[DATA SHOWN Boundary: Start]

(** * INTcoin mining pool: share difficulty, validation, VarDiff, payouts

    A shallow embedding of the accounting core of the pool server
    ([src/pool/pool.cpp], [src/pool/mining_pool_server.cpp],
    [src/pool/stratum_server.cpp], [include/intcoin/pool.h]) together with
    the properties the specification states about it.

    Conventions.
    - [uint64_t] and [size_t] values are integers in [Z]; every operation
      that can leave the range [0, 2^64) is written with [wrap64].
    - [uint256] is a 256-bit integer in [Z]; [data h i] is byte [i] of the
      underlying array, byte 31 being the most significant one (the order
      in which the source scans and compares hashes).
    - [double] is the primitive binary64 type of the standard library.
    - [std::chrono::system_clock::time_point] is a tick count in [Z].
    - The mutexes of the source are not modelled: every operation is
      taken as one atomic step on the pool state. *)

From Stdlib Require Import ZArith Lia Floats Uint63.
From stdpp Require Import base option list gmap strings pretty sorting.

Local Open Scope Z_scope.

#[local] Set Warnings "-inexact-float".

(** ** Machine integers *)

Definition UINT64_MAX : Z := 2 ^ 64 - 1.

Definition wrap64 (z : Z) : Z := z mod 2 ^ 64.

(** [static_cast<int64_t>] of a [uint64_t]. *)
Definition to_int64 (z : Z) : Z :=
  if z mod 2 ^ 64 <? 2 ^ 63 then z mod 2 ^ 64 else z mod 2 ^ 64 - 2 ^ 64.

(** ** 256-bit hashes *)

Definition uint256 : Type := Z.
(** * Dual-LLM Q&A agents: the session orchestrator and its HTTP endpoint

    A shallow embedding of [app/agents.py], [app/schemas.py] and
    [app/main.py].  Python objects that are mutated in place (the question
    agent, the list of pairs) are passed explicitly; everything outside the
    process (the completion service, the environment, the clock, the file
    system) is an operation on an abstract [World]. *)

From Stdlib Require Import ZArith NArith List Bool Lia String Ascii.
From Stdlib Require Import Floats.PrimFloat Floats.FloatOps.
From Stdlib Require Import Numbers.Cyclic.Int63.Uint63.
Import ListNotations.
Open Scope Z_scope.

Set Warnings "-inexact-float".

(** ** Python values and built-ins *)

Module Py.

(** A [str] is a sequence of Unicode code points. *)
Definition char := N.
Definition str := list char.

(** A literal of the source text (the literals of this program are ASCII). *)
Definition lit (s : string) : str :=
  List.map N_of_ascii (list_ascii_of_string s).

Definition nl : str := [10%N].

Definition len {A} (l : list A) : Z := Z.of_nat (List.length l).

(** [str.isspace] for one character: the code points CPython lists as
    whitespace. *)
Definition isspace (c : char) : bool :=
  ((9 <=? c) && (c <=? 13) || (28 <=? c) && (c <=? 32)
   || (c =? 133) || (c =? 160) || (c =? 5760)
   || (8192 <=? c) && (c <=? 8202)
   || (c =? 8232) || (c =? 8233) || (c =? 8239) || (c =? 8287)
   || (c =? 12288))%N.

Fixpoint lstrip (s : str) : str :=
  match s with
  | [] => []
  | c :: s' => if isspace c then lstrip s' else s
  end.

Definition rstrip (s : str) : str := rev (lstrip (rev s)).

(** [s.strip()] *)
Definition strip (s : str) : str := rstrip (lstrip s).

(** [sep.join(parts)] *)
Fixpoint join (sep : str) (parts : list str) : str :=
  match parts with
  | [] => []
  | [p] => p
  | p :: rest => p ++ sep ++ join sep rest
  end.

(** [range(n)] *)
Definition range (n : Z) : list Z := List.map Z.of_nat (seq 0 (Z.to_nat n)).

(** [l[-k:]] for a positive [k]: the last [k] items, all of [l] when it
    has fewer. *)
Definition last_items {A} (k : nat) (l : list A) : list A :=
  skipn (List.length l - k) l.

(** [s[:k]] *)
Definition prefix {A} (k : nat) (l : list A) : list A := firstn k l.

(** A finite binary64 number, [mantissa * 2^exponent].  Python's [float]
    is binary64; the numbers of this program are finite. *)
Record float64 := { mantissa : Z; exponent : Z }.

(** [2^k] for a [k] from 0 on, and 1 below: in a comparison of two
    fractions both sides are scaled by such powers, so that no negative
    power is needed. *)
Definition pow2 (k : Z) : Z := 2 ^ Z.max 0 k.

[DATA SHOWN Boundary: End]

TASK INSTRUCTIONS: An exact copy of the lines above between the line holding "taken as one" and the line holding "agent, the list", inclusive, is the whole answer.

WRITTEN ANSWER:
      taken as one atomic step on the pool state. *)

From Stdlib Require Import ZArith Lia Floats Uint63.
From stdpp Require Import base option list gmap strings pretty sorting.

Local Open Scope Z_scope.

#[local] Set Warnings "-inexact-float".

(** ** Machine integers *)

Definition UINT64_MAX : Z := 2 ^ 64 - 1.

Definition wrap64 (z : Z) : Z := z mod 2 ^ 64.

(** [static_cast<int64_t>] of a [uint64_t]. *)
Definition to_int64 (z : Z) : Z :=
  if z mod 2 ^ 64 <? 2 ^ 63 then z mod 2 ^ 64 else z mod 2 ^ 64 - 2 ^ 64.

(** ** 256-bit hashes *)

Definition uint256 : Type := Z.
(** * Dual-LLM Q&A agents: the session orchestrator and its HTTP endpoint

    A shallow embedding of [app/agents.py], [app/schemas.py] and
    [app/main.py].  Python objects that are mutated in place (the question
    agent, the list of pairs) are passed explicitly; everything outside the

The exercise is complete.